● **Problem**: Repeat exactly the lines from the start of the entries below through the line containing "in blocks; its". Omit the rest.

● **Saved entries**:
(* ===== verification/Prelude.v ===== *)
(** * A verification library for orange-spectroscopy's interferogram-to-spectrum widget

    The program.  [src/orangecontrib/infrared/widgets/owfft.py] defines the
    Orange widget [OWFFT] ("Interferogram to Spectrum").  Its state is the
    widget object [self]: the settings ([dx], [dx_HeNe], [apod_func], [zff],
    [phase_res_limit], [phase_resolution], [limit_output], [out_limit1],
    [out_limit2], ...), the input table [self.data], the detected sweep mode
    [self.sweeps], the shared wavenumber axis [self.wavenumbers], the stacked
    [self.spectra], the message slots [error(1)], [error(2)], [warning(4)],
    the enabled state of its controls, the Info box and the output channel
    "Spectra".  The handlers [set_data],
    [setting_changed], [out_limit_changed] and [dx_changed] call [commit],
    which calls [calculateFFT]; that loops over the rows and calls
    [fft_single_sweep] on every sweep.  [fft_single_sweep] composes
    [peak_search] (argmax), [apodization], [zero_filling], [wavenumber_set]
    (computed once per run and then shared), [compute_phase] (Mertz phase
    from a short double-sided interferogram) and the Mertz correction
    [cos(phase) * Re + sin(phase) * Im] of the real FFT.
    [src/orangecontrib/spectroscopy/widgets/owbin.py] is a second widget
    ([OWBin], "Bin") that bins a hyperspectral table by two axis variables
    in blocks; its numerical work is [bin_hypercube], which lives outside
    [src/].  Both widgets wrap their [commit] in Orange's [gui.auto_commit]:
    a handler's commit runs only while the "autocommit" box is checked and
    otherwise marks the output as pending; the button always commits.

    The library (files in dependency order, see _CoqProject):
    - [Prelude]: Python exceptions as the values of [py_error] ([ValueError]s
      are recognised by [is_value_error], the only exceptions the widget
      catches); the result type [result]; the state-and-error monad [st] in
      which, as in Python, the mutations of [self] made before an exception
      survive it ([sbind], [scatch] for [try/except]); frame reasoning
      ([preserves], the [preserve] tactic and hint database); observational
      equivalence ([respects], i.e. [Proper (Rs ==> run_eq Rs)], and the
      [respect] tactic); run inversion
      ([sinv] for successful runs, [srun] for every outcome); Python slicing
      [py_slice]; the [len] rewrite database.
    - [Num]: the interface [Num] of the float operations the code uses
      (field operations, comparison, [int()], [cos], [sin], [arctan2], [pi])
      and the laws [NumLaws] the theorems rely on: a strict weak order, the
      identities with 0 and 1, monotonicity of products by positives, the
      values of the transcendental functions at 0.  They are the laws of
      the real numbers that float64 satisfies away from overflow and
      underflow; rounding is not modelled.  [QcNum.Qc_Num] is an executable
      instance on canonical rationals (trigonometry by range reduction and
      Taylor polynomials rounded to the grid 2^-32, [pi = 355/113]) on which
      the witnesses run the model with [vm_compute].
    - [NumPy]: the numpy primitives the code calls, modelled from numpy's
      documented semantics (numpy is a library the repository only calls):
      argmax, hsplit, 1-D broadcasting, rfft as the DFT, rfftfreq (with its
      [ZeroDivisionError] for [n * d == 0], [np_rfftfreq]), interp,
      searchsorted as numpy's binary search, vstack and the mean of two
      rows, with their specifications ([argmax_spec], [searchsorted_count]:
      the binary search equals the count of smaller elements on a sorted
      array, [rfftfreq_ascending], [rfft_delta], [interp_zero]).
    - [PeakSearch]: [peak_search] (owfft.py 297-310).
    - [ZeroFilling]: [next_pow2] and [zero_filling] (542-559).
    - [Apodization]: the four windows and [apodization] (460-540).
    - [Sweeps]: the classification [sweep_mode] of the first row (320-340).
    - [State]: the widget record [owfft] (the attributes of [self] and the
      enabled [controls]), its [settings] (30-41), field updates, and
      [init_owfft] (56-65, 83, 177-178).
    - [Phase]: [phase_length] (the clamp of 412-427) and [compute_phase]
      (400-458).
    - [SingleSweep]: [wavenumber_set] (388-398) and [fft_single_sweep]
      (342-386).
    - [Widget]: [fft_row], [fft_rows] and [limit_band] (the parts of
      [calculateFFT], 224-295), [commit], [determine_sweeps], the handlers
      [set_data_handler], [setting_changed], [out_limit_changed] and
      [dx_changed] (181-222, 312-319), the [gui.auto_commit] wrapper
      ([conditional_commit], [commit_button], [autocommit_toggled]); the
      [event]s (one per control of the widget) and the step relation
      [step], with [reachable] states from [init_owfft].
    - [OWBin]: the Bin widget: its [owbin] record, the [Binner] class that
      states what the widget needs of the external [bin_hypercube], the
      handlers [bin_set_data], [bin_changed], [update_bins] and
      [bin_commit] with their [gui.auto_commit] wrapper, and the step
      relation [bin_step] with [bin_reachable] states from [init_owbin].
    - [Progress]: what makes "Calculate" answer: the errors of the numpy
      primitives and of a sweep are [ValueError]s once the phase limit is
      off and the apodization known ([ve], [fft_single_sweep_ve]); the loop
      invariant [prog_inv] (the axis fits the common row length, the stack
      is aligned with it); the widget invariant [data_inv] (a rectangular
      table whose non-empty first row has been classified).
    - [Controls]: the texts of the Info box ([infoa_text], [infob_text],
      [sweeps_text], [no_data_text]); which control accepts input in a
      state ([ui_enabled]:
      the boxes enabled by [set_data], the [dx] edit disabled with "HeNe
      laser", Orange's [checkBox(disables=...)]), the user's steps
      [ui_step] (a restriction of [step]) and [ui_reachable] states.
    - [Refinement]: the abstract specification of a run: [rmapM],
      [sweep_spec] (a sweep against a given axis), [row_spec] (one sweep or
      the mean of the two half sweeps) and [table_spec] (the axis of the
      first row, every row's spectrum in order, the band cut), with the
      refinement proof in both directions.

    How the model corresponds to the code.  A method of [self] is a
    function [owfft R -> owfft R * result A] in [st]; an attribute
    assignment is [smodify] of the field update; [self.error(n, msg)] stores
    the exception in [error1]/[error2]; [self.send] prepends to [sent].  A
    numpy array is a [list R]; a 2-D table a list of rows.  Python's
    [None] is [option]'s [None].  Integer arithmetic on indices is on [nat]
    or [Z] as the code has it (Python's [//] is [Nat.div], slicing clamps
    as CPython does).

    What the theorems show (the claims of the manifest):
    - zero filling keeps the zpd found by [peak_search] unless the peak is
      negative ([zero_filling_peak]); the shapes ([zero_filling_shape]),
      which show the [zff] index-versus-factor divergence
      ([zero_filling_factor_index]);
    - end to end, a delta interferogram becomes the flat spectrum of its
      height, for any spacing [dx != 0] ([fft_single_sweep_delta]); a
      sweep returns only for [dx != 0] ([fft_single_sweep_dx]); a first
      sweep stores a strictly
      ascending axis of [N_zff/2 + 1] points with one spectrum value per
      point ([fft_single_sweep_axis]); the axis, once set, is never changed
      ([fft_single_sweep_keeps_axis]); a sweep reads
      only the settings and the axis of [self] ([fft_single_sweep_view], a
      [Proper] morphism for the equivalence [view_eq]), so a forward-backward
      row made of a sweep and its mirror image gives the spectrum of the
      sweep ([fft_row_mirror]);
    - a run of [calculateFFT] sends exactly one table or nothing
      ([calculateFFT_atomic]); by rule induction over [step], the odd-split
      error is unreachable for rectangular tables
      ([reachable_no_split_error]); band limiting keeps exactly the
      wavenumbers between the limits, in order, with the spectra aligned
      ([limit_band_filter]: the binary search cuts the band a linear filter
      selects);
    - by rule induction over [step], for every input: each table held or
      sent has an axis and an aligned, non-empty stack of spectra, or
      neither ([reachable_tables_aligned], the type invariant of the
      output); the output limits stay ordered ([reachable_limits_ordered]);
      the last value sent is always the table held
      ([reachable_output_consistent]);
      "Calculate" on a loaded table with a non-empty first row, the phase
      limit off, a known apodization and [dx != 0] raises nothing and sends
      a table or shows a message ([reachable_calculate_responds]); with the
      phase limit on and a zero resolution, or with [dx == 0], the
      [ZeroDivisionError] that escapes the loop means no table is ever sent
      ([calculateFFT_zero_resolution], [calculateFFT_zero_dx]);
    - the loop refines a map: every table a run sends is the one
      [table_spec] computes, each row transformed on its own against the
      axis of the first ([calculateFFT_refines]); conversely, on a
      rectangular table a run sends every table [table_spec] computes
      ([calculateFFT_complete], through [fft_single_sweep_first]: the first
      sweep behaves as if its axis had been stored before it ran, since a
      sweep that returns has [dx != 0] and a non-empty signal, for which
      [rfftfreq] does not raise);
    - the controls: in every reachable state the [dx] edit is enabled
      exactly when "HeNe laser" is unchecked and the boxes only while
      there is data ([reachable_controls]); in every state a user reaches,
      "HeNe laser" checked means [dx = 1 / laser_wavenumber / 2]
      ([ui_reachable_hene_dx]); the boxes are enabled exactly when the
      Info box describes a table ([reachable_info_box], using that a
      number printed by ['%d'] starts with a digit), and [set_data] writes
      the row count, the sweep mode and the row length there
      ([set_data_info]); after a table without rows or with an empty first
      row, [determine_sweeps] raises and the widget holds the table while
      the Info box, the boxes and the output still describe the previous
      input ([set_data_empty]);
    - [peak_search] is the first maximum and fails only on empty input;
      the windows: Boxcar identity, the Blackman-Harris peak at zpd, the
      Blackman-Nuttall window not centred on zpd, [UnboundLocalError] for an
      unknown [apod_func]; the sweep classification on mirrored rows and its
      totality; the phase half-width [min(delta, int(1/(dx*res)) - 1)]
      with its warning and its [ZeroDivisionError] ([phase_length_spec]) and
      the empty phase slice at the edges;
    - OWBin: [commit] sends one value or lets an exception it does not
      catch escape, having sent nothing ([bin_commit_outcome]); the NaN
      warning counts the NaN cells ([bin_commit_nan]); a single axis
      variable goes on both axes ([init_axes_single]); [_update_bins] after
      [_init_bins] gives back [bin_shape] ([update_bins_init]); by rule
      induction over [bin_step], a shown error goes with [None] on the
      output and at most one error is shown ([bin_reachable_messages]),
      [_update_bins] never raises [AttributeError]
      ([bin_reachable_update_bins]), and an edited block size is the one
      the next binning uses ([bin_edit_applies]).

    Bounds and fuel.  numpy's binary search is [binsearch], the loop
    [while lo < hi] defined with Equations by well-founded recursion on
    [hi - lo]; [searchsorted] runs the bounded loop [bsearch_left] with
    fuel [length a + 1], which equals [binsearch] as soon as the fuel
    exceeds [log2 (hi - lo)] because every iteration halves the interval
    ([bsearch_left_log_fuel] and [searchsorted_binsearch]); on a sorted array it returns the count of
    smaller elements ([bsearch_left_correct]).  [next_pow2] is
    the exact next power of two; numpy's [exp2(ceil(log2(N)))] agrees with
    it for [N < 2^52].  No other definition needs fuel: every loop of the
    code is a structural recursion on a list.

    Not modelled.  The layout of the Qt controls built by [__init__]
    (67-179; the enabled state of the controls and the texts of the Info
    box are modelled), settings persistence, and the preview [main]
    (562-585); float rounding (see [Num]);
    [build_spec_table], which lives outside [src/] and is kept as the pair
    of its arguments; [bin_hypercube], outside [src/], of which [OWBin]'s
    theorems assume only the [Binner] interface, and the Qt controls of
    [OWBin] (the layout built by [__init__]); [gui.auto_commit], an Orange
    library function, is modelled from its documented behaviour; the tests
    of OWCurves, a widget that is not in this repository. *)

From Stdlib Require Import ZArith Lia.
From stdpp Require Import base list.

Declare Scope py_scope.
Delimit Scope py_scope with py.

● **Answer below**:
(* ===== verification/Prelude.v ===== *)
(** * A verification library for orange-spectroscopy's interferogram-to-spectrum widget

    The program.  [src/orangecontrib/infrared/widgets/owfft.py] defines the
    Orange widget [OWFFT] ("Interferogram to Spectrum").  Its state is the
    widget object [self]: the settings ([dx], [dx_HeNe], [apod_func], [zff],
    [phase_res_limit], [phase_resolution], [limit_output], [out_limit1],
    [out_limit2], ...), the input table [self.data], the detected sweep mode
    [self.sweeps], the shared wavenumber axis [self.wavenumbers], the stacked
    [self.spectra], the message slots [error(1)], [error(2)], [warning(4)],
    the enabled state of its controls, the Info box and the output channel
    "Spectra".  The handlers [set_data],
    [setting_changed], [out_limit_changed] and [dx_changed] call [commit],
    which calls [calculateFFT]; that loops over the rows and calls
    [fft_single_sweep] on every sweep.  [fft_single_sweep] composes
    [peak_search] (argmax), [apodization], [zero_filling], [wavenumber_set]
    (computed once per run and then shared), [compute_phase] (Mertz phase
    from a short double-sided interferogram) and the Mertz correction
    [cos(phase) * Re + sin(phase) * Im] of the real FFT.
    [src/orangecontrib/spectroscopy/widgets/owbin.py] is a second widget
    ([OWBin], "Bin") that bins a hyperspectral table by two axis variables
    in blocks; its numerical work is [bin_hypercube], which lives outside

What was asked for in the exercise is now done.